The United States and Cuba held a second round of law-enforcement talks last month dedicated partly to resolving the fate of scores of fugitives after more than a half century with almost no cooperation.
The talks are part of a series of U.S.-Cuba negotiations aimed at normalizing relations after the two countries declared an official end to Cold War hostilities on Dec. 17, 2014.
The discussions have raised U.S. law enforcement hopes that fugitives living in Cuba for decades will return to the United States to face trial or serve prison under plea deals.
Charles Hill, a black militant wanted in the 1971 slaying of a New Mexico state policeman, told The Associated Press that Cuban government contacts had recently reassured him he was at no risk of extradition.
Nehanda Abiodun, another black militant wanted in a 1981 armored car robbery that left two police offers and a security guard dead, told the AP she had recently received a similar promise.
Cuba is home to dozens of people wanted in the United States on charges ranging from Medicare fraud to killings committed in the name of black and Puerto Rican revolution movements in the 1970s and ’80s.
Cuba has asked the United States to return a smaller number of people, including Luis Posada Carriles, the alleged mastermind of a series of terror attacks against Cuba, including the 1976 bombing of a Cuban airliner that killed all 73 people on board.

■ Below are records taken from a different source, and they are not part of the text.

(** The loop over the elements, from the index [i] on. *)
Fixpoint validate_elements (elementValidator : JsVal -> result ValidationResult)
  (i : nat) (arr : list JsVal) : result ValidationResult :=
  match arr with
  | [] => Ok valid
  | v :: rest =>
      match elementValidator v with
      | Throw e => Throw e
      | Ok elementValidation =>
          if negb (isValid elementValidation) then
            Ok (invalid ("Invalid element at index " ++ show_Z (Z.of_nat i)
                         ++ ": " ++ vmessage elementValidation))
          else validate_elements elementValidator (S i) rest
      end
  end.

Definition validateArray (arr : JsVal) (options : list (string * Opt))
  : result ValidationResult :=
  let required := bool_opt options "required" true in
  let minLength := num_opt options "minLength" in
  let maxLength := num_opt options "maxLength" in
  let elementValidator := validator_opt options "elementValidator" in
  let unique := bool_opt options "unique" false in
  let fieldName := str_opt options "fieldName" "Array" in
  if isEmpty arr then
    Ok (createValidationResult (negb required) (fieldName ++ " is required"))
  else
    match arr with
    | JArray items =>
        if match minLength with
           | Some m => Z.of_nat (length items) <? m
           | None => false
           end then
          Ok (invalid (fieldName ++ " must contain at least "
                       ++ show_Z (default 0 minLength) ++ " elements"))
        else if match maxLength with
                | Some m => m <? Z.of_nat (length items)
                | None => false
                end then
          Ok (invalid (fieldName ++ " cannot contain more than "
                       ++ show_Z (default 0 maxLength) ++ " elements"))
        else if unique && negb (set_size items =? length items)%nat then
          Ok (invalid (fieldName ++ " must contain unique elements"))
        else
          match elementValidator with
          | Some f => validate_elements f 0 items
          | None => Ok valid
          end
    | _ => Ok (invalid (fieldName ++ " must be an array"))
    end.

(** An entry of a [schema]. *)
Record FieldValidator := mkField {
  required : bool;
  validate : JsVal -> result ValidationResult
}.

(** [schema[key]] is truthy for the keys of the schema and for the
    names every object inherits. *)
Definition known_key (schema : list (string * FieldValidator)) (key : string)
  : bool :=
  match own_prop schema key with
  | Some _ => true
  | None => includes object_prototype_keys key
  end.

(** The loop over [Object.entries(schema)].  No schema of the callers
    has a key that objects inherit, so that [obj[key]] is the own
    property of that name, [undefined] when there is none. *)
Fixpoint validate_fields (obj : list (string * JsVal))
  (schema : list (string * FieldValidator)) : result ValidationResult :=
  match schema with
  | [] => Ok valid
  | (key, validator) :: rest =>
      match opt_prop (JObject obj) key with
      | JUndefined =>
          if required validator then Ok (invalid (key ++ " is required"))
          else validate_fields obj rest
      | v =>
          match validate validator v with
          | Throw e => Throw e
          | Ok validation =>
              if negb (isValid validation) then
                Ok (invalid (key ++ ": " ++ vmessage validation))
              else validate_fields obj rest
          end
      end
  end.

(** The own keys of [obj] are those of [fields], in their order. *)
Definition validateObject (obj : JsVal) (schema : list (string * FieldValidator))
  (options : list (string * Opt)) : result ValidationResult :=
  let required := bool_opt options "required" true in
  let allowUnknown := bool_opt options "allowUnknown" false in
  let fieldName := str_opt options "fieldName" "Object" in
  if isEmpty obj then
    Ok (createValidationResult (negb required) (fieldName ++ " is required"))
  else
    match obj with
    | JObject fields =>
        let unknownFields :=
          List.filter (fun key => negb (known_key schema key))
                      (List.map fst fields) in
        if negb allowUnknown && (0 <? length unknownFields)%nat then
          Ok (invalid ("Unknown field(s): " ++ join unknownFields))
        else validate_fields fields schema
    | _ => Ok (invalid (fieldName ++ " must be an object"))
    end.

Definition enum_error : JsError :=
  mkError PlainError "Enum values must be provided as an array".

Definition validateEnum (value : JsVal) (options : list (string * Opt))
  : result ValidationResult :=
  let required := bool_opt options "required" true in
  let values := values_opt options "values" in
  let caseSensitive := bool_opt options "caseSensitive" true in
  let fieldName := str_opt options "fieldName" "Value" in
  if isEmpty value then
    Ok (createValidationResult (negb required) (fieldName ++ " is required"))
  else
    match values with
    | None => Throw enum_error
    | Some values =>
        let found :=
          match value with
          | JString s =>
              if caseSensitive then includes values s
              else includes (List.map toLowerCase values) (toLowerCase s)
          | _ => false
          end in
        if negb found then
          Ok (invalid (fieldName ++ " must be one of: " ++ join values))
        else Ok valid
    end.

End Validation.

(** ** The validators of the pickup requests *)

Module PickupValidation.
Import Status Validation.

Definition WASTE_TYPES : list string :=
  ["sharps"; "biohazard"; "expired_meds"; "others"].
Definition PRIORITIES : list string := ["low"; "medium"; "high"; "urgent"].
Definition MAX_DESCRIPTION_LENGTH : Z := 500.
Definition MAX_VOLUME_KG : Z := 1000.
Definition MAX_NOTE_LENGTH : Z := 200.
Definition MAX_BULK_OPERATIONS : Z := 50.

Definition validateWasteType (type : JsVal) : result ValidationResult :=
  validateEnum type
    [("values", OValues WASTE_TYPES); ("fieldName", OStr "Waste type");
     ("caseSensitive", OBool true)].

Definition validateStatus (status : JsVal) : result ValidationResult :=
  validateEnum status
    [("values", OValues PICKUP_STATUSES); ("fieldName", OStr "Status");
     ("caseSensitive", OBool true)].

Definition validatePriority (priority : JsVal) : result ValidationResult :=
  validateEnum priority
    [("values", OValues PRIORITIES); ("fieldName", OStr "Priority");
     ("caseSensitive", OBool true)].

Definition validateVolume (volumeKg : JsVal) : ValidationResult :=
  validateNumber volumeKg
    [("min", ONum 0); ("max", ONum MAX_VOLUME_KG); ("positive", OBool true);
     ("fieldName", OStr "Volume")].

Definition validateDescription (description : JsVal) : ValidationResult :=
  validateString description
    [("required", OBool false); ("max", ONum MAX_DESCRIPTION_LENGTH);
     ("trim", OBool true); ("fieldName", OStr "Description")].

Definition validateNote (note : JsVal) : ValidationResult :=
  validateString note
    [("required", OBool false); ("max", ONum MAX_NOTE_LENGTH);
     ("trim", OBool true); ("fieldName", OStr "Note")].

(** The validator of [coordinates] inside [validateLocation]. *)
Definition validateCoords (coords : JsVal) : ValidationResult :=
  match coords with
  | JArray [longitude; latitude] =>
      let lonValidation :=
        validateNumber longitude
          [("min", ONum (-180)); ("max", ONum 180);
           ("fieldName", OStr "Longitude")] in
      if negb (isValid lonValidation) then lonValidation
      else
        let latValidation :=
          validateNumber latitude
            [("min", ONum (-90)); ("max", ONum 90);
             ("fieldName", OStr "Latitude")] in
        if negb (isValid latValidation) then latValidation else valid
  | _ => invalid "Coordinates must be an array of [longitude, latitude]"
  end.

Definition validateLocation (location : JsVal) : result ValidationResult :=
  if negb (truthy location) then Ok (invalid "Location is required")
  else
    validateObject location
      [("type",
        mkField true
          (fun type =>
             validateEnum type
               [("values", OValues ["Point"]);
                ("fieldName", OStr "Location type")]));
       ("coordinates", mkField true (fun coords => Ok (validateCoords coords)))]
      [("fieldName", OStr "Location")].

(** [validatePagination(page, limit)] *)
Definition validatePagination (page limit : JsVal) : ValidationResult :=
  combineValidations
    ((match page with
      | JUndefined => []
      | _ =>
          [validateNumber page
             [("required", OBool true); ("min", ONum 1);
              ("integer", OBool true); ("fieldName", OStr "Page")]]
      end) ++
     (match limit with
      | JUndefined => []
      | _ =>
          [validateNumber limit
             [("required", OBool true); ("min", ONum 1); ("max", ONum 100);
              ("integer", OBool true); ("fieldName", OStr "Limit")]]
      end)).

Section External.

(** [mongoose.Types.ObjectId.isValid], on strings. *)
Variable ObjectId_isValid : string -> bool.

(** [validateId]: with [required], [validateString] accepts nothing
    but strings, so that [isValid] is asked about a string. *)
Definition validateId (id : JsVal) (fieldName : string) : ValidationResult :=
  let stringValidation :=
    validateString id [("required", OBool true); ("fieldName", OStr fieldName)] in
  if negb (isValid stringValidation) then stringValidation
  else
    match id with
    | JString s =>
        if negb (ObjectId_isValid s) then
          invalid ("Invalid " ++ fieldName ++ " format")
        else valid
    | _ => valid
    end.

(** The schema of [validatePickupRequestUpdate].  [validateStatus]
    accepts strings only, so that [validateStatusTransition] is called
    with one. *)
Definition update_schema (currentStatus : string)
  : list (string * FieldValidator) :=
  [("wasteType", mkField false validateWasteType);
   ("volumeKg", mkField false (fun v => Ok (validateVolume v)));
   ("description", mkField false (fun v => Ok (validateDescription v)));
   ("location", mkField false validateLocation);
   ("priority", mkField false validatePriority);
   ("status",
    mkField false
      (fun status =>
         match validateStatus status with
         | Throw e => Throw e
         | Ok statusValidation =>
             if negb (isValid statusValidation) then Ok statusValidation
             else
               match status with
               | JString s => validateStatusTransition currentStatus s
               | _ => Ok statusValidation
               end
         end));
   ("note", mkField false (fun v => Ok (validateNote v)))].
(** * speed_reader: the word tokenisation and ORP-index pipeline

    A shallow embedding of the sample-document module of the frontend: the
    text normalisers, the tokenizer, the word decomposer built on
    [WORD_CORE_RE], the ORP calculator and the assembler [processTokens].

    JavaScript strings are sequences of UTF-16 code units, and the regular
    expressions of the program carry no [u] flag, so they work on code
    units too.  A string is therefore a list of code units, and the regular
    expressions are run by a small backtracking matcher that follows the
    continuation-passing matcher of the ECMAScript specification. *)

From Stdlib Require Import Ascii String.
From Stdlib Require Import List Bool Arith NArith ZArith Lia.
Import ListNotations.

Set Implicit Arguments.

(** ** Strings *)

Definition code_unit := N.
Definition jsstring := list code_unit.

(** A Rocq string literal read as a JavaScript string (ASCII text only). *)
Definition js (s : String.string) : jsstring :=
  map Ascii.N_of_ascii (String.list_ascii_of_string s).

Arguments js s%_string.

Definition in_range (lo hi c : code_unit) : bool :=
  N.leb lo c && N.leb c hi.

Definition is_unit (a c : code_unit) : bool := N.eqb c a.

Arguments in_range (lo hi c)%_N.
Arguments is_unit (a c)%_N.

(** [A-Za-z0-9] *)
Definition cls_alnum (c : code_unit) : bool :=
  in_range 65 90 c || in_range 97 122 c || in_range 48 57 c.

(** [^A-Za-z0-9] *)
Definition cls_not_alnum (c : code_unit) : bool := negb (cls_alnum c).

(** ['-] *)
Definition cls_apos_hyphen (c : code_unit) : bool :=
  is_unit 39 c || is_unit 45 c.

(** [ \t] *)
Definition cls_space_tab (c : code_unit) : bool :=
  is_unit 32 c || is_unit 9 c.

Definition CR : code_unit := 13%N.
Definition LF : code_unit := 10%N.
Definition SP : code_unit := 32%N.
Definition TAB : code_unit := 9%N.

(** [\s], and the characters [String.prototype.trim] strips: ECMAScript's
    WhiteSpace and LineTerminator code points. *)
Definition cls_space (c : code_unit) : bool :=
  in_range 9 13 c || is_unit 32 c || is_unit 160 c || is_unit 5760 c
  || in_range 8192 8202 c || is_unit 8232 c || is_unit 8233 c
  || is_unit 8239 c || is_unit 8287 c || is_unit 12288 c || is_unit 65279 c.
(** An entry whose food is not in the catalog is skipped. *)
Lemma computeTotals_skip_b64 m es1 e es2 :
  m !! foodId e = None →
  computeTotals (es1 ++ e :: es2) m = computeTotals (es1 ++ es2) m.
Proof.
  intros H. unfold computeTotals. rewrite !sum_entries_app_b64.
  destruct (sum_entries m es1 _) as [acc|]; [|done]. cbn [mbind option_bind sum_entries].
  unfold add_entry at 1. by rewrite H.
Qed.

Lemma getVariant_no_match_b64 food b :
  (∀ v, v ∈ variants food → v_basis v ≠ b) → getVariant food b = head (variants food).
Proof.
  intros H. unfold getVariant. rewrite find_head_filter.
  destruct (filter _ _) as [|v l] eqn:E; [done|].
  assert (Hin : v ∈ filter (λ v, v_basis v = b) (variants food)) by (rewrite E; left).
  apply list_elem_of_filter in Hin as [Hb Hv]. by destruct (H v Hv).
Qed.

Lemma getVariant_first_b64 food v :
  variants food !! 0%nat = Some v → getVariant food (v_basis v) = Some v.
Proof.
  intros H. unfold getVariant. destruct (variants food) as [|v' l]; [done|].
  injection H as ->. cbn. by rewrite bool_decide_eq_true_2.
Qed.

(** An entry whose basis names no variant counts as its food's first one. *)
Lemma computeTotals_fallback_b64 m es1 e es2 food v0 :
  m !! foodId e = Some food → (∀ v, v ∈ variants food → v_basis v ≠ basis e) →
  variants food !! 0%nat = Some v0 →
  computeTotals (es1 ++ e :: es2) m
  = computeTotals (es1 ++ mkEntry (foodId e) (v_basis v0) (grams e) :: es2) m.
Proof.
  intros Hm Hno H0. unfold computeTotals. rewrite !sum_entries_app_b64.
  destruct (sum_entries m es1 _) as [acc|]; [|done]. cbn [mbind option_bind sum_entries].
  unfold add_entry. cbn [foodId basis grams]. rewrite Hm.
  by rewrite (getVariant_no_match_b64 _ _ Hno), head_lookup, H0,
    (getVariant_first_b64 _ _ H0).
Qed.

Lemma spec_variant_elem_b64 food b v : spec_variant food b = Some v → v ∈ variants food.
Proof.
  unfold spec_variant. destruct (filter _ _) as [|v' l] eqn:E.
  - apply list_elem_of_lookup_2.
  - intros [= <-]. assert (Hin : v' ∈ filter (λ v, v_basis v = b) (variants food))
      by (rewrite E; left).
    by apply list_elem_of_filter in Hin as [_ ?].
Qed.

Lemma foldl_not_negative (l : list float) : ∀ a,
  not_negative a → Forall not_negative l → not_negative (foldl (λ a x, a + x)%float a l).
Proof.
  induction l as [|x l IH]; intros a Ha Hl; [done|].
  apply Forall_cons in Hl as [Hx Hl]. cbn [foldl]. apply IH; [|done].
  by apply not_negative_add.
Qed.

Lemma contributions_not_negative (dens : FoodVariant → float) m es :
  (∀ k food v, m !! k = Some food → v ∈ variants food → not_negative (dens v)) →
  Forall not_negative (omap (contribution dens m) es).
Proof.
  intros Hd. apply Forall_forall. intros x (e & He & Hx)%list_elem_of_omap.
  unfold contribution in Hx.
  destruct (m !! foodId e) as [food|] eqn:Hm; [|done]. cbn [mbind option_bind] in Hx.
  destruct (spec_variant food (basis e)) as [v|] eqn:Hv; [|done]. injection Hx as <-.
  apply not_negative_mul.
  - eapply Hd; [done|]. by eapply spec_variant_elem_b64.
  - apply not_negative_div; [apply not_negative_Math_max0|done].
Qed.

Cuba’s head of U.S. affairs told the AP shortly after the declaration of detente that Cuba was entitled to grant asylum to U.S. fugitives, a sign that people the country once saw as fellow revolutionary fighters will remain safe.
The most prominent is Assata Shakur, who is on the FBI’s list of most-wanted terrorists. She broke out of a prison where she was serving a conviction for murdering a New Jersey state trooper. She was regularly spotted in Havana after fleeing to Cuba but has not been seen here in public in recent years.